Our Mission

Last Hope’s Mission

Through many programs, Last Hope is attempting to reduce the cat and dog overpopulation problem on Long Island, encourage responsible and affordable pet ownership, and transform the public image of the typical pound or shelter animal.

All animals in our programs are neutered before adoption so no Last Hope animal will ever contribute to the cat and dog overpopulation problem.

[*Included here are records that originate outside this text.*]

(* ===== verification/STAmountArithFacts.v ===== *)
(** * Facts about products, quotients and integer ratios

    Error bounds of [multiply], [divide], [mulRound] and [divRound], and what
    [mulDiv] computes. *)

From S2P Require Import Prelude Issue Decimal IOUAmount STAmount BigNum STAmountFacts STAmountArith.
Import Amt AmtFacts Arith.

Module ArithFacts.

(** ** The loops *)

(** [while (v < cMinValue) { v *= 10; --o; }] *)
Lemma up_loop_spec n v o :
  1 ≤ v < 2 ^ 64 → cMinValue ≤ v * 10 ^ Z.of_nat n →
  ∃ j, 0 ≤ j ≤ Z.of_nat n ∧
    while_do (λ s, s.1 <? cMinValue) (λ s, (u64 (s.1 * 10), s.2 - 1)) n (v, o)
      = (v * 10 ^ j, o - j) ∧
    cMinValue ≤ v * 10 ^ j ≤ Z.max v (10 * cMinValue).
Proof.
  revert v o. induction n as [|n IH]; intros v o Hv Hn; cbn [while_do fst snd].
  - exists 0. rewrite Z.pow_0_r, Z.mul_1_r in *. rewrite Z.sub_0_r.
    change (10 ^ Z.of_nat 0) with 1 in Hn. split_and!; done || lia.
  - destruct (Z.ltb_spec v cMinValue) as [Hlt|Hge].
    + unfold cMinValue, minMantissa in *. rewrite u64_id by lia.
      destruct (IH (v * 10) (o - 1)) as (j & Hj & -> & Hr).
      { lia. }
      { rewrite Nat2Z.inj_succ, <- Z.add_1_r, pow10_succ in Hn by lia. lia. }
      exists (j + 1). rewrite pow10_succ by lia. split_and!; [lia|lia|f_equal; lia|lia|].
      replace (v * (10 * 10 ^ j)) with (v * 10 * 10 ^ j) by lia. lia.
    + exists 0. rewrite Z.pow_0_r, Z.mul_1_r, Z.sub_0_r. split_and!; done || lia.
Qed.

(** [while (v > T) { v /= 10; ++o; }] *)
Lemma down_loop_spec T n v o :
  0 < T → 0 ≤ v ≤ T * 10 ^ Z.of_nat n →
  ∃ j, 0 ≤ j ∧
    while_do (λ s, T <? s.1) (λ s, (s.1 / 10, s.2 + 1)) n (v, o) = (v / 10 ^ j, o + j) ∧
    v / 10 ^ j ≤ T ∧ (j = 0 ∨ 1 ≤ j ∧ T < v / 10 ^ (j - 1)).
Proof.
  intros HT. revert v o. induction n as [|n IH]; intros v o Hv; cbn [while_do fst snd].
  - exists 0. change (10 ^ Z.of_nat 0) with 1 in Hv.
    rewrite Z.pow_0_r, Z.div_1_r, Z.add_0_r. split_and!; auto; lia.
  - destruct (Z.ltb_spec T v) as [Hlt|Hge].
    + destruct (IH (v / 10) (o + 1)) as (j & Hj & -> & Hr & Hd).
      { rewrite Nat2Z.inj_succ, <- Z.add_1_r, pow10_succ in Hv by lia.
        split; [apply Z.div_pos; lia|]. apply Z.div_le_upper_bound; lia. }
      assert (∀ i, 0 ≤ i → v / 10 / 10 ^ i = v / 10 ^ (i + 1)) as Hs.
      { intros. pose proof (pow10_pos i). rewrite Z.div_div by lia.
        f_equal. rewrite pow10_succ; lia. }
      exists (j + 1). rewrite Hs in * by lia. split_and!; [lia|f_equal; lia|done|].
      right. split; [lia|]. rewrite Z.add_simpl_r.
      destruct Hd as [->|[? Hd]]; [by rewrite Z.pow_0_r, Z.div_1_r|].
      rewrite Hs, Z.sub_add in Hd by lia. done.
    + exists 0. rewrite Z.pow_0_r, Z.div_1_r, Z.add_0_r. split_and!; auto; lia.
Qed.

(** A non-zero amount scaled into the range of mantissas denotes the same
    number. *)
Lemma into_range_spec k a :
  wf a → mValue a ≠ 0 → 115 ≤ k →
  let '(v, o) := into_range (mIsNative a) (mValue a) (mOffset a) in
  cMinValue ≤ v ≤ cMaxNativeN ∧ -96 ≤ o ≤ 80 ∧
  sval k v o = sval k (mValue a) (mOffset a) ∧
  (mIsNative a = false → v ≤ cMaxValue) ∧ v ≤ Z.max (mValue a) (10 * cMinValue).
Proof.
  intros Hw Hv Hk. unfold into_range. pose proof (wf_value_range a Hw) as [Hr Ho].
  destruct (mIsNative a) eqn:Hn.
  - destruct (wf_native a Hw Hn) as (_ & Ho0 & _ & _). rewrite Ho0.
    unfold cMaxNativeN in Hr. destruct (up_loop_spec 16 (mValue a) 0) as (j & Hj & -> & Hr').
    { lia. }
    { change (10 ^ Z.of_nat 16) with 10000000000000000.
      unfold cMinValue, minMantissa. lia. }
    unfold cMinValue, cMaxValue, cMaxNativeN in *. dec_consts.
    change (Z.of_nat 16) with 16 in *.
    split_and!; [lia|lia|lia|lia| |done|lia]. apply sval_shift; lia.
  - destruct (wf_issued a Hw Hn) as [_ [(? & _)|[??]]]; [done|].
    unfold cMinValue, cMaxValue, cMaxNativeN. dec_consts. split_and!; done || lia.
Qed.

(** ** Results *)

(** The magnitude of an amount, scaled by [10 ^ k]. *)
Definition mag (k : Z) (a : STAmount) : Z := sval k (mValue a) (mOffset a).

Lemma mag_value k a : 0 ≤ mValue a → 0 ≤ mOffset a + k → mag k a = Z.abs (value k a).
Proof.
  intros. unfold mag, value, sval, sv. pose proof (pow10_pos (mOffset a + k)).
  rewrite Z.abs_mul, (Z.abs_eq (10 ^ _)) by lia. f_equal. case_match; lia.
Qed.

We support the following programs:

  •  Rescue of death-due, abandoned, and stray animals. We visit municipal shelters on Long Island, have a waiting list for stray cats and receive phone calls where we advise the public about the various animal problems that they are encountering.
  • Rescue of dogs and cats from overcrowded Southern shelters via rescue transports with cooperation of partner shelters in Kentucky, Virginia, Georgia and Texas.
  •  Early neutering of all kittens, as well as traditional age neutering of puppies, and all adult pets adopted.
  • Feral cat trapping. Through our Fix-a-Feral Program, we make it financially feasible for the public to spay and neuter the feral cats they are feeding via discounted and free voucher programs, as well as Trap/Neuter/Return (TNR) clinics open to the public. Volunteers assist the public with trapping feral cats on Long Island. Traps can also be borrowed from the organization with a refundable deposit. Workshops have been held to educate the public about this ever-growing problem, and we offer demonstrations in the use of humane traps.
  •  Adoption programs that seek to place the Last Hope dog or cat in caring, responsible, and financially solvent homes.
  • Community outreach and awareness campaign to make the public knowledgeable about the cat and dog overpopulation problem and the tremendous number of unwanted animals in the shelters.
  • Low cost rabies and other vaccine clinics open to all dog and cat owners on Long Island.
  • A financial veterinary assistance program to help dog and cat owners facing financial distress or hardship in hopes owners will be able to keep their pets rather than relinquish or euthanize them for economic reasons.